Plate of Beans, the Criterion Edition.
posted by schoolgirl report at 9:44 AM on May 14, 2008 [1 favorite]


So this explains why every movie for the past 15 years has SUCKED.
posted by LordSludge at 10:19 AM on May 14, 2008 [2 favorites]


And here I was wondering for the past year and a half why I kept getting pixelated edges on deep reds in DVDs I was authoring. OS X's own DVD Player app (and DVD Studio Pro) both suffer this issue, but I had not the tech know-how to figure out what to google for in fixing it. Also, that it happened to every DVD I own (not just ones I produced) made me feel like it was a non-issue.

And to think my friends thought I was crazy when I pointed it out and they couldn't see it. I'll show them! Oh yes, I will!
posted by revmitcz at 11:28 AM on May 14, 2008


Except for Fight Club. Fight Club was good.
posted by LordSludge at 12:19 PM on May 14, 2008


I am Jack's Chroma Upsampling Error.
posted by GuyZero at 12:54 PM on May 14, 2008


Since I get this error everyday working in Final Cut Pro, yes it definitely still is an issue... at least now I know what name of it is.
posted by davros42 at 4:35 PM on May 14, 2008


I've certainly heard of blu-ray (and HD-DVD) players having this problem when playing back DVDs. I'm assuming actual blu-ray disks have finally ditched interlacing though so hopefully it isn't a problem there. Now that interlacing is finally dying off it's time to work on killing overscan, it's not the 50s anymore people.
posted by markr at 6:57 PM on May 14, 2008


Since reading this I've changed; I know the truth now.

So cold...
posted by oxford blue at 7:11 PM on May 14, 2008


Wait until you hear about the OpenGL texture sampling / gamma 1.0 bug.
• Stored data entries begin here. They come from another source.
(* ===== verification/RaftSafety.v ===== *)
(** * Raft: the theorems, and what the code does at the edges

    Election safety of RaftCluster.v on a concrete run, the contract of a node's turn, and
    three executions that show why the assumptions are needed and where the code departs
    from Raft. *)

From S2P Require Import Prelude Version RaftMessage RaftAgent RaftEffects RaftCluster.
From stdpp Require Import gmap.
Local Open Scope Z_scope.

(** ** A state machine and clocks to run with *)

(** [can] is the answer of [can_be_leader]; logs are empty. *)
Definition demo_machine (can : bool) : RaftStateMachine unit := {|
  can_be_leader _ _ m := (can, m);
  leader_notify_message _ m := ([], m);
  need_synchronize_from _ _ m := (false, m);
  ready_to_receiving _ _ m := ([], m);
  ready_to_send_to _ _ m := m;
  update_log m := m
|}.

Definition still_clock : Clock := fun _ => 100.

Definition demo_node (members : list Address) (n : Address) : RaftInstance unit :=
  mkInstance (list_to_map (map (fun a => (a, 100)) (List.filter (fun a => negb (a =? n)) members)))
    Follower 0 100 0 0 0 tt 0 [].

Definition demo_cluster (members : list Address) : cluster :=
  mkCluster (list_to_map (map (fun n => (n, demo_node members n)) members)) [] [].

(** Functions that follow [cluster_step]. *)
Definition do_turn (can : bool) (r : option (Address * RaftMessage)) (s : RaftInstance unit)
  : RaftInstance unit :=
  match @thread_turn unit (demo_machine can) still_clock r s with
  | Ret (_, s') => s'
  | Fault _ => s
  end.

Definition node_of (c : @cluster unit) (n : Address) : RaftInstance unit :=
  default (demo_node [] n) (nodes c !! n).

Definition do_timeout (n : Address) (c : cluster) : cluster :=
  ran n (do_turn true None (node_of c n)) (flight c) c.

(** Delivers the [k]-th datagram in flight. *)
Definition do_receive (k : nat) (c : cluster) : cluster :=
  match flight c !! k with
  | Some p => ran (p_dst p) (do_turn true (Some (p_src p, p_msg p)) (node_of c (p_dst p)))
                (take k (flight c) ++ drop (S k) (flight c)) c
  | None => c
  end.

Definition turn_returns (r : option (Address * RaftMessage)) (s : RaftInstance unit) : bool :=
  match @thread_turn unit (demo_machine true) still_clock r s with Ret _ => true | Fault _ => false end.

Definition can_timeout (n : Address) (c : cluster) : bool :=
  match nodes c !! n with Some s => turn_returns None s | None => false end.

Definition can_receive (k : nat) (c : cluster) : bool :=
  match flight c !! k with
  | Some p =>
      match nodes c !! p_dst p with
      | Some s => turn_returns (Some (p_src p, p_msg p)) s
      | None => false
      end
  | None => false
  end.

#[local] Existing Instance still_clock.

Lemma do_turn_ok r s :
  turn_returns r s = true -> @thread_turn unit (demo_machine true) _ r s = Ret (tt, do_turn true r s).
Proof. unfold turn_returns, do_turn. by destruct (thread_turn r s) as [[[] s']|]. Qed.

Lemma do_timeout_step n c :
  can_timeout n c = true -> @cluster_step unit (demo_machine true) _ c (do_timeout n c).
Proof.
  unfold can_timeout, do_timeout, node_of. destruct (nodes c !! n) as [s|] eqn:E; [|done].
  intros Hr. eapply step_timeout; [exact E|]. by apply do_turn_ok.
Qed.

Lemma do_receive_step k c :
  can_receive k c = true -> @cluster_step unit (demo_machine true) _ c (do_receive k c).
Proof.
  unfold can_receive, do_receive, node_of. destruct (flight c !! k) as [[src d m]|] eqn:E; [|done]. cbn.
  destruct (nodes c !! d) as [s|] eqn:En; [|done]. intros Hr. eapply step_receive; [exact En| |].
  - symmetry. by apply take_drop_middle.
  - by apply do_turn_ok.
Qed.

(** Node 1 times out, node 2 grants its vote, node 1 counts it. *)
Definition asked : cluster := do_timeout 1 (demo_cluster [1; 2; 3]).
Definition granted : cluster := do_receive 0 asked.
Definition elected : cluster := do_receive 1 granted.

Definition elected_leader : RaftInstance unit := node_of elected 1.

Definition smallb (c : @cluster unit) : bool :=
  forallb (fun p => version p.2 <=? HALF) (map_to_list (nodes c)).

Lemma smallb_ok c : smallb c = true -> versions_small c.
Proof.
  unfold smallb. intros Hc n s Hn. rewrite forallb_forall in Hc.
  apply Z.leb_le, (Hc (n, s)), list_elem_of_In, elem_of_map_to_list, Hn.
Qed.

Definition fresh (N : gset Address) (n : Address) (s : RaftInstance unit) : bool :=
  bool_decide (dom (_peers s) = N ∖ {[n]}) && state_eqb (_state s) Follower &&
  (version s =? 0) && match outbox s with [] => true | _ => false end.

Lemma demo_init (N : gset Address) c :
  bool_decide (0 ∈ N) = false -> bool_decide (dom (nodes c) = N) = true ->
  flight c = [] -> sent c = [] ->
  forallb (fun p => fresh N p.1 p.2) (map_to_list (nodes c)) = true -> cluster_init N c.
Proof.
  intros H1 H2 H3 H4 H5. apply bool_decide_eq_false in H1. apply bool_decide_eq_true in H2.
  do 4 (split; [done|]). intros n s Hn. rewrite forallb_forall in H5.
  specialize (H5 (n, s) (proj1 (list_elem_of_In _ _) (proj2 (elem_of_map_to_list _ _ _) Hn))).
  unfold fresh, state_eqb in H5. cbn in H5. rewrite !andb_true_iff in H5.
  destruct H5 as (((E1 & E2) & E3) & E4). apply bool_decide_eq_true in E1, E2. apply Z.eqb_eq in E3.
  do 3 (split; [done|]). by destruct (outbox s).
Qed.

Lemma elected_reachable :
  @cluster_reachable unit (demo_machine true) _ {[1; 2; 3]} elected.
Proof.
  apply (reach_step _ _ tt granted); [apply (reach_step _ _ tt asked)|].
  - apply (reach_step _ _ tt (demo_cluster [1; 2; 3])).
    + apply reach_init, demo_init; vm_compute; reflexivity.
    + split; [apply do_timeout_step|apply smallb_ok]; vm_compute; reflexivity.
  - split; [apply do_receive_step|apply smallb_ok]; vm_compute; reflexivity.
  - split; [apply do_receive_step|apply smallb_ok]; vm_compute; reflexivity.
Qed.

(** C1. Election safety: in every reachable state of a fixed cluster whose network delivers
    each datagram at most once, and as long as no version has passed the middle of the
    32-bit circle, no two nodes are leader of the same version. *)
Theorem raft_election_safety {M} `{RaftStateMachine M} `{Clock} (N : gset Address)
    (c : cluster) a b (s t : RaftInstance M) :
  cluster_reachable N c -> nodes c !! a = Some s -> nodes c !! b = Some t ->
  _state s = Leader -> _state t = Leader -> version s = version t -> a = b.
Proof. intros Hc. apply (one_leader N), reachable_cluster_inv, Hc. Qed.

Lemma raft_election_safety_witness :
  _state elected_leader = Leader /\ version elected_leader = 1 /\ 1 = 1.
Proof.
  split; [vm_compute; reflexivity|]. split; [vm_compute; reflexivity|].
  apply (@raft_election_safety unit (demo_machine true) still_clock {[1; 2; 3]} elected 1 1
    elected_leader elected_leader elected_reachable); vm_compute; reflexivity.
Defined.

(** C11. One turn of a node's thread, on a datagram of the election protocol or on a timeout,
    does one of five things between steps that leave the election alone: nothing, follow a
    node of a version that is not older, grant its only vote of a newer version, count a
    vote, or run for the next version with one vote. *)
Theorem raft_turn_refines {M} `{RaftStateMachine M} `{Clock}
    (r : option (Address * RaftMessage)) (s s' : RaftInstance M) :
  received_ok r -> thread_turn r s = Ret (tt, s') -> effect r s s'.
Proof.
  intros Hr Ht. pose proof (thread_turn_has_effect r s Hr) as Hw. unfold wp in Hw. by rewrite Ht in Hw.
Qed.

Lemma raft_turn_refines_witness :
  _state (do_turn true None (demo_node [1; 2; 3] 1)) = Candidate /\
  @effect unit None (demo_node [1; 2; 3] 1) (do_turn true None (demo_node [1; 2; 3] 1)).
Proof.
  split; [vm_compute; reflexivity|].
  apply (@raft_turn_refines unit (demo_machine true) still_clock None); [exact I|vm_compute; reflexivity].
Defined.

(** A node grants at most one vote per version: of any two votes ever sent the voters or
    the versions differ; and no candidate or leader has voted for another in its version. *)
Theorem raft_one_vote {M} `{RaftStateMachine M} `{Clock} (N : gset Address) (c : cluster)
    l1 l2 l3 p q n (s : RaftInstance M) :
  cluster_reachable N c ->
  sent c = l1 ++ p :: l2 ++ q :: l3 -> is_vote p = true -> is_vote q = true ->
  gkey p <> gkey q /\
  (nodes c !! n = Some s -> _state s <> Follower -> p_src p = n -> mversion (p_msg p) <> version s).
Proof.
  intros Hc Hs Hp Hq. pose proof (reachable_cluster_inv N c Hc) as Hinv. split.
  - pose proof (ci_once _ _ Hinv) as Hnd. rewrite Hs in Hnd. unfold grants in Hnd.
    rewrite !List.filter_app in Hnd. cbn in Hnd. rewrite Hp, List.filter_app in Hnd. cbn in Hnd.
    rewrite Hq, map_app in Hnd. apply NoDup_app in Hnd as (_ & _ & Hnd). cbn in Hnd.
    apply NoDup_cons in Hnd as [Hnp _]. intros E. apply Hnp. rewrite E, map_app.
    apply elem_of_app. right. by left.
  - intros Hn Hst Hsrc. apply (ci_self _ _ Hinv n s p Hn Hst); [|done|done].
    rewrite Hs. apply elem_of_app. right. by left.
Qed.

(** Both followers of [asked] vote, then node 1 counts the first vote. *)
Definition both_voted : cluster := do_receive 0 (do_receive 0 asked).

Lemma raft_one_vote_witness :
  exists l1 l2 l3 p q,
    sent both_voted = l1 ++ p :: l2 ++ q :: l3 /\ is_vote p = true /\ is_vote q = true /\
    gkey p <> gkey q.
Proof.
  assert (Hr : @cluster_reachable unit (demo_machine true) _ {[1; 2; 3]} both_voted).
  { apply (reach_step _ _ tt granted); [apply (reach_step _ _ tt asked)|].
    - apply (reach_step _ _ tt (demo_cluster [1; 2; 3])).
      + apply reach_init, demo_init; vm_compute; reflexivity.
      + split; [apply do_timeout_step|apply smallb_ok]; vm_compute; reflexivity.
    - split; [apply do_receive_step|apply smallb_ok]; vm_compute; reflexivity.
    - split; [apply do_receive_step|apply smallb_ok]; vm_compute; reflexivity. }
  destruct (sent both_voted) as [|a [|b [|p [|q l]]]] eqn:E; try (vm_compute in E; discriminate E).
  exists [a; b], [], l, p, q. split; [reflexivity|].
  assert (Hp : is_vote p = true) by (vm_compute in E; injection E as <- <- <- <- <-; reflexivity).
  assert (Hq : is_vote q = true) by (vm_compute in E; injection E as <- <- <- <- <-; reflexivity).
  split; [exact Hp|]. split; [exact Hq|].
  apply (@raft_one_vote unit (demo_machine true) still_clock {[1; 2; 3]} both_voted
    [a; b] [] l p q 1 (node_of both_voted 1) Hr E Hp Hq).
Defined.

(** ** Edges *)

Definition run_turns (can : bool) (ck : Clock) (rs : list (option (Address * RaftMessage)))
    (s : RaftInstance unit) : RaftInstance unit :=
  foldl (fun s r => match @thread_turn unit (demo_machine can) ck r s with
                    | Ret (_, s') => s' | Fault _ => s end) s rs.

(** A datagram delivered twice is counted twice: a candidate of a cluster of five wins with
    the vote of one other node. *)
Example duplicate_vote_wins :
  let v := vote_init 1 0 100 true in
  _state (run_turns true still_clock [None; Some (2, v); Some (2, v)]
            (demo_node [1; 2; 3; 4; 5] 1)) = Leader.
Proof. vm_compute. reflexivity. Qed.

(** A leader that refuses a newer candidate steps down to follower of that version, but its
    loop still sends the leader's heartbeats, with the candidate's version: [_last_flush_time]
    was not renewed and the loop does not look at the state again. *)
Definition late_clock : Clock := fun _ => 5000000000.

Definition old_leader : RaftInstance unit :=
  set_state Leader (set_version 1 (demo_node [1; 2; 3] 1)).

Example demoted_leader_heartbeat :
  let s := run_turns false late_clock [Some (2, message_init AskForVote 2 0 100)] old_leader in
  _state s = Follower /\ version s = 2 /\
  map (fun p => (p.1, type p.2, mversion p.2)) (outbox s) =
    [(2, Vote, 2); (3, LeaderCheck, 2); (2, LeaderCheck, 2)].
Proof. vm_compute. done. Qed.

(** A heartbeat of an older leader that the state machine rejects ends the process. *)
Example stale_leader_check_exits :
  @thread_turn unit (demo_machine false) still_clock
    (Some (2, message_init LeaderCheck 0 0 100)) old_leader = Fault Exited.
Proof. vm_compute. reflexivity. Qed.

(** The handlers of the leader's messages pass [instance._leader] by reference: a follower
    that refuses to vote for its own leader has emptied the field when it sends the refusal,
    which goes to the empty address; a refusal to any other node arrives. *)
Definition follower_of_2 : RaftInstance unit :=
  set_leader 2 (set_version 1 (demo_node [1; 2; 3] 1)).

Example refusal_to_leader_lost :
  let answers sender :=
    map (fun p => (p.1, type p.2))
      (outbox (run_turns false still_clock [Some (sender, message_init AskForVote 2 0 100)]
                 follower_of_2)) in
  answers 2 = [(0, Vote)] /\ answers 3 = [(3, Vote)].
Proof. vm_compute. done. Qed.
Well, not a bug, more like laziness, or computational feasibility, or mildly defensible corner-cutting.

If you come across an OpenGL rendering that shows texture aliasing or moire patterns, try viewing the image on a display calibrated to gamma 1.0. The patterns will often disappear. It's not a very subtle effect. And it's not just OpenGL—most image resamplers are broken in this way.

Reason: linear interpolation only looks good on linear output devices.

Note: you don't need the OpenGL app, just its output. A screenshot is sufficient.